E’ presto per dire se le ultime ore abbiano stravolto il panorama politico italiano.
E’ certo però che il cambiamento è profondo.
La vittoria schiacciante di Matteo Renzi alle primarie del PD, accompagnata da una buona affluenza alle urne, è il segnale più chiaro della voglia di “voltare pagina” che alberga, da tempo, nel popolo del centro sinistra.
Per usare una terminologia cara al nuovo leader, gli altri due contendenti sono stati “asfaltati”.
Le percentuali sono impressionanti:
68% per il sindaco di Firenze;
18% per Gianni Cuperlo;
14% per Pippo Civati.
Senza storia, dunque, si chiude il confronto interno democratico.
Ora, per il nuovo gruppo dirigente, si apre la battaglia più dura: incidere profondamente sull’agenda del Governo Letta, che, in queste ore, appare più debole.
Mercoledì, nel suo discorso alle Camere per (ri)ottenere la fiducia, Letta dovrà mostrare di stare al passo con le aspettative del suo partito che chiede, con il voto di ieri, una forte discontinuità con l’azione di governo di questi mesi.
Perchè una cosa Renzi non può permettersi: quella di rimanere “incastrato” in lunghe mediazioni.
Ha bisogno di ottenere risultati, anche simbolici, velocemente. I consensi che ha ottenuto gli danno la forza politica; al tempo stesso rappresentano un’enorme responsabilità.
Altro dato politico: il bipolarismo è salvo. Le dichiarazioni di Renzi su questo punto sono state di una chiarezza nette e senza equivoci.
Si può quindi ragionare su una nuova legge elettorale di tipo maggioritario; il mattarellum corretto, il doppio turno alla francese, il modello spagnolo, o una che riprende l’elezione dei sindaci.

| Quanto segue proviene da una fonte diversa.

(** [bufio.Reader.Peek(4)], which consumes nothing. *)
Definition peek4 : PR bytes := fun r =>
  if len (rd_data r) <? 4 then (Err (ErrRead EOF), r) else (Ok (take 4 (rd_data r)), r).

Definition discard (n : nat) : PR unit := fun r => (Ok tt, Reader (drop n (rd_data r)) (rd_budget r)).

Definition Negotiate (config : NegotiatorConfig) : PR (Codec * option ObfuscatedStreams) :=
  if RequireObfuscation config then acceptObfuscated (Secret config)
  else
    peek ← peek4;
    if byte_at peek 0 =? 0xEF then
      _ ← discard 1; mret (CAbridged {| ab_AllowQuickAckTokens := false |}, None)
    else
      let sig := le_get peek in
      if sig =? intermediateTag then
        _ ← discard 4; mret (CIntermediate {| in_AllowQuickAckTokens := false |}, None)
      else if sig =? paddedIntermediateTag then
        _ ← discard 4; mret (CPadded {| pi_AllowQuickAckTokens := false |}, None)
      else if isPlausibleFullLength sig then mret (CFull {| fu_next := 0 |}, None)
      else if AllowObfuscation config then tryObfuscated (Secret config)
      else st_err ErrInvalidObfuscatedHeader.

(** The bytes a client sends first, its codec and streams. *)
Definition ClientNegotiate (config : NegotiatorConfig) (draws : list bytes)
  : result codec_error (bytes * Codec * option ObfuscatedStreams) :=
  let obfuscated tag :=
    hs ← NewClientObfuscated tag (Secret config) draws;
    codec ← codecFromTag tag;
    mret (hs.1, codec, Some hs.2) in
  match ConfigProtocol config with
  | ProtocolUnknown => Err ErrClientProtocol
  | protocol =>
      if RequireObfuscation config || AllowObfuscation config then
        match protocol with
        | ProtocolAbridged => obfuscated AbridgedTag
        | ProtocolIntermediate => obfuscated intermediateTag
        | ProtocolPaddedIntermediate => obfuscated paddedIntermediateTag
        | _ => Err ErrClientProtocol
        end
      else
        match protocol with
        | ProtocolAbridged => Ok ([bZ 0xEF], CAbridged {| ab_AllowQuickAckTokens := false |}, None)
        | ProtocolIntermediate =>
            Ok (replicate 4 (bZ 0xEE), CIntermediate {| in_AllowQuickAckTokens := false |}, None)
        | ProtocolPaddedIntermediate =>
            Ok (replicate 4 (bZ 0xDD), CPadded {| pi_AllowQuickAckTokens := false |}, None)
        | ProtocolFull => Ok ([], CFull {| fu_next := 0 |}, None)
        | ProtocolUnknown => Err ErrClientProtocol
        end
  end.

(** * The connection *)

Record MTProtoConn := {
  c_config : NegotiatorConfig;
  c_isClient : bool;
  c_draws : list bytes;
  c_br : bytes;
  c_flushed : bytes;
  c_codec : option Codec;
  c_streams : option ObfuscatedStreams
}.

Definition NewMTProtoConn (config : NegotiatorConfig) (br : bytes) : MTProtoConn :=
  {| c_config := config; c_isClient := false; c_draws := []; c_br := br; c_flushed := [];
     c_codec := None; c_streams := None |}.

Definition NewClientMTProtoConn (config : NegotiatorConfig) (draws : list bytes) : MTProtoConn :=
  {| c_config := config; c_isClient := true; c_draws := draws; c_br := []; c_flushed := [];
     c_codec := None; c_streams := None |}.

Definition set_br (br : bytes) (c : MTProtoConn) : MTProtoConn :=
  {| c_config := c_config c; c_isClient := c_isClient c; c_draws := c_draws c; c_br := br;
     c_flushed := c_flushed c; c_codec := c_codec c; c_streams := c_streams c |}.

Definition flush (out : bytes) (c : MTProtoConn) : MTProtoConn :=
  {| c_config := c_config c; c_isClient := c_isClient c; c_draws := c_draws c; c_br := c_br c;
     c_flushed := c_flushed c ++ out; c_codec := c_codec c; c_streams := c_streams c |}.

Definition set_codec (codec : Codec) (streams : option ObfuscatedStreams) (c : MTProtoConn) : MTProtoConn :=
  {| c_config := c_config c; c_isClient := c_isClient c; c_draws := c_draws c; c_br := c_br c;
     c_flushed := c_flushed c; c_codec := Some codec; c_streams := streams |}.

(** [ensureNegotiated], returning the codec it leaves in the connection. *)
Definition ensureNegotiated : ST MTProtoConn codec_error Codec := fun c =>
  match c_codec c with
  | Some codec => (Ok codec, c)
  | None =>
      if c_isClient c then
        match ClientNegotiate (c_config c) (c_draws c) with
        | Err e => (Err e, c)
        | Ok (header, codec, streams) => (Ok codec, set_codec codec streams (flush header c))
        end
      else
        match Negotiate (c_config c) (Reader (c_br c) None) with
        | (Err e, r) => (Err e, set_br (rd_data r) c)
        | (Ok (codec, streams), r) => (Ok codec, set_codec codec streams (set_br (rd_data r) c))
        end
  end.

Definition advance (k : nat) (s : Stream) : Stream := CTR (str_key s) (str_iv s) (str_pos s + k).

Definition with_decrypt (d : Stream) (os : ObfuscatedStreams) : ObfuscatedStreams :=
  {| os_Encrypt := os_Encrypt os; os_Decrypt := d; os_Tag := os_Tag os |}.

Definition with_encrypt (e : Stream) (os : ObfuscatedStreams) : ObfuscatedStreams :=
  {| os_Encrypt := e; os_Decrypt := os_Decrypt os; os_Tag := os_Tag os |}.

(** [obfuscatedStream.Read] under a reader [m]: [m] sees the decrypted bytes, and
    the key stream moves on by as many as [m] took. *)
Definition through_stream {A} (m : PR A) (os : ObfuscatedStreams) (br : bytes)
  : result codec_error A * ObfuscatedStreams * bytes :=
  let d := os_Decrypt os in
  let '(res, r) := m (Reader (XORKeyStream br d).1 None) in
  let k := (length br - length (rd_data r))%nat in
  (res, with_decrypt (advance k d) os, drop k br).

Definition Conn_ReadMessage (maxPayloadBytes : Z) : ST MTProtoConn codec_error bytes :=
  st_bind (fun codec c =>
    match c_streams c with
    | None =>
        let '(res, r) := ReadMessage codec maxPayloadBytes (Reader (c_br c) None) in
        (res, set_br (rd_data r) c)
    | Some os =>
        let '(res, os, br) := through_stream (ReadMessage codec maxPayloadBytes) os (c_br c) in
        (res, set_codec codec (Some os) (set_br br c))
    end) ensureNegotiated.

(** [obfuscatedStream.Write]: the codec's writes, encrypted in order. *)
Definition Conn_WriteMessage (payload : bytes) : ST MTProtoConn codec_error unit :=
  st_bind (fun codec c =>
    match WritePacket payload codec with
    | (Err e, codec') => (Err e, set_codec codec' (c_streams c) c)
    | (Ok out, codec') =>
        match c_streams c with
        | None => (Ok tt, set_codec codec' None (flush out c))
        | Some os =>
            let '(out, e) := XORKeyStream out (os_Encrypt os) in
            (Ok tt, set_codec codec' (Some (with_encrypt e os)) (flush out c))
        end
    end) ensureNegotiated.

(** * The key stream *)

Lemma xor_at_length s i data : length (xor_at s i data) = length data.
Proof. revert i. induction data as [|b data IH]; intros i; simpl; [done|]. by rewrite IH. Qed.

Lemma xor_at_app s i a b : xor_at s i (a ++ b) = xor_at s i a ++ xor_at s (i + length a) b.
Proof.
  revert i. induction a as [|x a IH]; intros i; simpl; [by rewrite Nat.add_0_r|].
  rewrite IH. by replace (S i + length a)%nat with (i + S (length a))%nat by lia.
Qed.

Lemma xor_at_invol s i data : xor_at s i (xor_at s i data) = data.
Proof. revert i. induction data as [|b data IH]; intros i; simpl; [done|]. by rewrite IH, xor_byte_invol. Qed.

Lemma xor_at_drop s i n data : drop n (xor_at s i data) = xor_at s (i + n) (drop n data).
Proof.
  revert i n. induction data as [|b data IH]; intros i [|n]; simpl; rewrite ?Nat.add_0_r; try done.
  rewrite IH. by replace (S i + n)%nat with (i + S n)%nat by lia.
Qed.

Lemma xor_at_take s i n data : take n (xor_at s i data) = xor_at s i (take n data).
Proof. revert i n. induction data as [|b data IH]; intros i [|n]; simpl; try done. by rewrite IH. Qed.

Lemma xor_at_slice s i j k data : slice (xor_at s i data) j k = xor_at s (i + j) (slice data j k).
Proof. unfold slice. by rewrite xor_at_drop, xor_at_take. Qed.

Lemma xor_at_stream s s' i data :
  str_key s = str_key s' -> str_iv s = str_iv s' -> xor_at s i data = xor_at s' i data.
Proof. intros Hk Hi. revert i. induction data as [|b data IH]; intros i; simpl; [done|]. by rewrite IH, Hk, Hi. Qed.

(** ** Slices of headers that differ in their last eight bytes *)

Lemma splice_length b i v : (i + length v <= length b)%nat -> length (splice b i v) = length b.
Proof. intros Hl. unfold splice. rewrite !length_app, length_take, length_drop. lia. Qed.

Lemma take_splice b i v : (i <= length b)%nat -> take i (splice b i v) = take i b.
Proof. intros Hl. unfold splice. apply take_app_length'. rewrite length_take. lia. Qed.

Lemma drop_splice b i v : (i <= length b)%nat -> drop i (splice b i v) = v ++ drop (i + length v) b.
Proof. intros Hl. unfold splice. apply drop_app_length'. rewrite length_take. lia. Qed.

Lemma take_take_le {A} (n k : nat) (l : list A) : (n <= k)%nat -> take n l = take n (take k l).
Proof. intros H. by rewrite take_take, Nat.min_l. Qed.

Lemma slice_take b i j k : (j <= k)%nat -> slice b i j = slice (take k b) i j.
Proof.
  intros Hk. unfold slice. destruct (Nat.le_ge_cases i k).
  - rewrite skipn_firstn_comm. apply take_take_le. lia.
  - replace (j - i)%nat with 0%nat by lia. done.
Qed.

Poco importa. L’importante è che si certifichi che questo Paese non può più permettersi larghe intese, maggioranze risicate, accordi sottobanco, compravendita di parlamentari.
Se tutto ciò verrà inserito in un più ampio riassetto istituzionale non è dato ancora sapere.

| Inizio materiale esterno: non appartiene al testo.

(* ===== verification/Crypto.v ===== *)
(** Message encryption: AES-IGE (crypto/aes.go), the MTProto 2.0 key derivation
    (crypto/dh.go), the message envelopes (mtproto/message.go) and the frames the
    runtime decodes and the writer produces (internal/runtime/envelope.go,
    serializeEncryptedFrame of internal/runtime/writer.go).

    The block cipher, the hashes and the random source are code outside the
    repository: they are parameters, with what is relied on as hypotheses of the
    sections.  A Go panic is an error value. *)

From stdpp Require Import base numbers list gmap strings.
From S2P Require Import Prelude Wire.
Open Scope Z_scope.

Inductive crypto_error :=
| PanicKeySize
| PanicIVSize
| PanicFullBlocks
| ErrMsgKeyMismatch
| ErrMessageLength
| ErrFrameTooShort
| ErrAuthKeyMismatch
| ErrAuthKeySource
| ErrAuthKeyNotFound
| ErrInvalidKeyBinding
| ErrTemporaryKeyAlreadyBound
| ErrTemporaryKeyExpiry
| ErrRead (e : wire_error).

Abbreviation CR := (result crypto_error).

Definition aesBlockSize : nat := 16.
Definition aes256KeySize : Z := 32.
Definition igeIVSize : Z := 32.

Definition xorBlock (a b : bytes) : bytes := zip_with xor_byte a b.

(** The platform's block cipher and hashes. *)
Class Platform := {
  aes_Encrypt : bytes -> bytes -> bytes;
  aes_Decrypt : bytes -> bytes -> bytes;
  sha256 : bytes -> bytes;
  sha1 : bytes -> bytes
}.

(** What the code relies on: AES permutes 16-byte blocks under a 32-byte key,
    the digests have their sizes. *)
Class PlatformLaws `{Platform} := {
  aes_inverse key b : length key = 32%nat -> length b = 16%nat -> aes_Decrypt key (aes_Encrypt key b) = b;
  aes_size key b : length key = 32%nat -> length b = 16%nat -> length (aes_Encrypt key b) = 16%nat;
  aes_dec_size key b : length key = 32%nat -> length b = 16%nat -> length (aes_Decrypt key b) = 16%nat;
  sha256_size data : length (sha256 data) = 32%nat;
  sha1_size data : length (sha1 data) = 20%nat
}.

Section crypto.
Context `{Hplatform : Platform}.

(** * AES-IGE *)

Record ige := { ige_key : bytes; ige_iv : bytes; ige_decrypt : bool }.
(* ===== verification/WriterLoop.v ===== *)
(** The session writer of internal/runtime/writer.go: the only place where
    outbound message ids and sequence numbers are allocated, frames are encrypted,
    retained for resending and sent.

    The writer's goroutine handles one request at a time, so a handler is a state
    transformer.  The parts it drives are models of this development: the message
    id generator, the reliability store, the service objects, the encryption.
    Its lease is an interface ([LeaseOps]), implemented by the coordinator's
    leases.  What it takes from outside are parameters: the clock readings
    ([now], by the number of readings so far), the random padding, and whether the
    n-th physical write succeeds. *)

From stdpp Require Import base numbers list gmap strings.
From S2P Require Import Prelude Wire Session Reliability MsgId Crypto Tl Contracts.
Open Scope Z_scope.

(** * The lease as the writer uses it *)

Class LeaseOps (L : Type) := {
  lease_Snapshot : L -> result session_error Session.Snapshot;
  lease_Save : Ctx -> Session.Snapshot -> ST L session_error unit;
  lease_Retire : L -> L
}.

(** What the lease promises: after a successful save it reports the saved snapshot,
    as long as it is active; a failed save leaves the snapshot it reports; a retired
    lease reports and saves nothing any more. *)
Class LeaseLaws (L : Type) `{LeaseOps L} := {
  law_save_ok ctx s l l' s' : lease_Save ctx s l = (Ok tt, l') -> lease_Snapshot l' = Ok s' -> s' = s;
  law_save_err ctx s l e l' s' : lease_Save ctx s l = (Err e, l') -> lease_Snapshot l' = Ok s' -> lease_Snapshot l = Ok s';
  law_retire l : is_ok (lease_Snapshot (lease_Retire l)) = false;
  law_retired ctx s l : is_ok (lease_Save ctx s (lease_Retire l)).1 = false
}.

(** * Errors and data *)

Inductive writer_error :=
| ErrLease (e : session_error)
| ErrEncode (e : wire_error)
| ErrWriterPayloadTooLarge
| ErrWriterIntent
| ErrEncrypt (e : crypto_error)
| ErrRetain (e : store_error)
| ErrRetainedMessageNotFound (id : Z)
| ErrSink.

Definition DefaultMaxEncodedPayloadBytes : Z := 16 * 2 ^ 20.
Definition maxOpportunisticPushBatch : nat := 64.
Definition messageContainerHeaderBytes : Z := 8.
Definition messageContainerChildBytes : Z := 16.

(** A context: its identity, whether its dynamic type is comparable, its Err. *)
Record context := { ctx_id : Z; ctx_comparable : bool; ctx_Err : Ctx }.

Inductive writerOperation :=
| OpSubmit (intent : Intent)
| OpAcknowledge (messageIDs : list Z)
| OpInspect (messageID : Z)
| OpReplayResponse (requestID : Z).

Record writerRequest := { rq_ctx : context; rq_operation : writerOperation }.

Record OutboundReliabilityState := { Known : bool; Acknowledged : bool; ResendEligible : bool }.

Definition no_state : OutboundReliabilityState := {| Known := false; Acknowledged := false; ResendEligible := false |}.

Record writerResponse := { rs_state : OutboundReliabilityState; rs_err : option writer_error }.

Record retainedFrameMessage := { rt_messageID : Z; rt_requestMessageID : Z; rt_sequenceNo : Z }.

Record preparedFrame := {
  pf_messageID : Z;
  pf_requestMessageID : Z;
  pf_sequenceNo : Z;
  pf_frame : bytes;
  pf_retained : list retainedFrameMessage
}.

Definition normalizeMaxEncodedBytes (maxBytes : Z) : Z :=
  if maxBytes <=? 0 then DefaultMaxEncodedPayloadBytes else maxBytes.

(** serializeRuntimeTLBounded: SerializeTL through a boundedRuntimeWriter. *)
Definition serializeRuntimeTLBounded (value : WR unit) (maxBytes : Z) : result writer_error bytes :=
  match value (Writer [] (Some (normalizeMaxEncodedBytes maxBytes))) with
  | (Ok _, w) => Ok (w_buf w)
  | (Err e, _) => Err (ErrEncode e)
  end.

Definition responseRequestID (intent : Intent) : Z :=
  match intent with
  | Contracts.RPCResult id _ => id
  | Contracts.RPCError id _ _ => id
  | _ => 0
  end.

(** A body, whether it is content-related, whether it is a push. *)
Definition encodeIntentBodyBounded (intent : Intent) (maxBytes : Z) : result writer_error (bytes * bool * bool) :=
  match intent with
  | Contracts.RPCResult id body =>
      if maxBytes <? len body then Err ErrWriterPayloadTooLarge
      else
        body ← serializeRuntimeTLBounded
          (RPCResult_SerializeTL {| rr_ReqMsgID := id; rr_Result := None; rr_ResultRaw := body |}) maxBytes;
        mret (body, true, false)
  | Contracts.RPCError id code message =>
      errorBody ← serializeRuntimeTLBounded
        (RPCError_SerializeTL {| re_ErrorCode := code; re_ErrorMessage := String.list_byte_of_string message |}) maxBytes;
      body ← serializeRuntimeTLBounded
        (RPCResult_SerializeTL {| rr_ReqMsgID := id; rr_Result := None; rr_ResultRaw := errorBody |}) maxBytes;
      mret (body, true, false)
  | Contracts.ProtocolReply body contentRelated unsolicited =>
      if maxBytes <? len body then Err ErrWriterPayloadTooLarge else mret (body, contentRelated, unsolicited)
  | Contracts.Acknowledge ids =>
      body ← serializeRuntimeTLBounded (MsgsAck_SerializeTL ids) maxBytes;
      mret (body, false, false)
  | Contracts.Push body =>
      if maxBytes <? len body then Err ErrWriterPayloadTooLarge else mret (body, true, true)
  | _ => Err ErrWriterIntent
  end.

(** ** The snapshot's outbound counter *)

Definition set_ServerSeqNo (n : Z) (s : Session.Snapshot) : Session.Snapshot :=
  {| sn_AuthKeyID := sn_AuthKeyID s; sn_SessionID := sn_SessionID s; sn_Layer := sn_Layer s;
     sn_UserID := sn_UserID s; sn_PushSubscription := sn_PushSubscription s;
     sn_ServerSalt := sn_ServerSalt s; sn_SeqNo := sn_SeqNo s; sn_ServerSeqNo := n;
     sn_LastClientMsgID := sn_LastClientMsgID s; sn_ClientMsgIDFloor := sn_ClientMsgIDFloor s;
     sn_RecentClientMsgIDs := sn_RecentClientMsgIDs s; sn_RecentClientSeqNos := sn_RecentClientSeqNos s;
     sn_Client := sn_Client s; sn_NewSessionCreated := sn_NewSessionCreated s;
     sn_FirstClientMsgID := sn_FirstClientMsgID s; sn_CreatedAt := sn_CreatedAt s;
     sn_LastActivity := sn_LastActivity s |}.

Definition set_LastActivity (t : Z) (s : Session.Snapshot) : Session.Snapshot :=
  {| sn_AuthKeyID := sn_AuthKeyID s; sn_SessionID := sn_SessionID s; sn_Layer := sn_Layer s;
     sn_UserID := sn_UserID s; sn_PushSubscription := sn_PushSubscription s;
     sn_ServerSalt := sn_ServerSalt s; sn_SeqNo := sn_SeqNo s; sn_ServerSeqNo := sn_ServerSeqNo s;
     sn_LastClientMsgID := sn_LastClientMsgID s; sn_ClientMsgIDFloor := sn_ClientMsgIDFloor s;
     sn_RecentClientMsgIDs := sn_RecentClientMsgIDs s; sn_RecentClientSeqNos := sn_RecentClientSeqNos s;
     sn_Client := sn_Client s; sn_NewSessionCreated := sn_NewSessionCreated s;
     sn_FirstClientMsgID := sn_FirstClientMsgID s; sn_CreatedAt := sn_CreatedAt s;
     sn_LastActivity := t |}.

Definition nextSequenceNo (snapshot : Session.Snapshot) (contentRelated : bool) : Z * Session.Snapshot :=
  if contentRelated then
    (int32 (int32 (sn_ServerSeqNo snapshot * 2) + 1), set_ServerSeqNo (int32 (sn_ServerSeqNo snapshot + 1)) snapshot)
  else (int32 (sn_ServerSeqNo snapshot * 2), snapshot).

Ma anche da questo dipende la durata del Governo e, conseguentemente, della legislatura.
Scrivere ed approvare una nuova legge elettorale può richiedere pochi giorni di lavoro. In questo caso il voto nella primavera del 2014 è la soluzione più logica.
Ideare, invece, una riforma costituzionale richiede qualche mese in più. E quindi le elezioni, come auspicato da Palazzo Chigi e dal Quirinale, si svolgerebbero nel 2015.
I prossimi giorni saranno fondamentali. Se il Governo riesce ad ottenere più tempo sarà quindi su un nuovo equilibrio politico, con nuovi rapporti di forza e che, conseguentemente, avranno degli effetti sui suoi Ministri.
Non solo, dunque, una nuova agenda ma anche qualche cambiamento nei Ministeri “chiave”.
Intanto prendiamo atto che i leader dei tre principali partiti (PD, Forza Italia e Movimento 5 Stelle) non siedono in Parlamento. Se contiamo anche la Lega, che ha appena eletto Matteo Salvini, diventano quattro.
Non era mai accaduto nella nostra storia politica e istituzionale.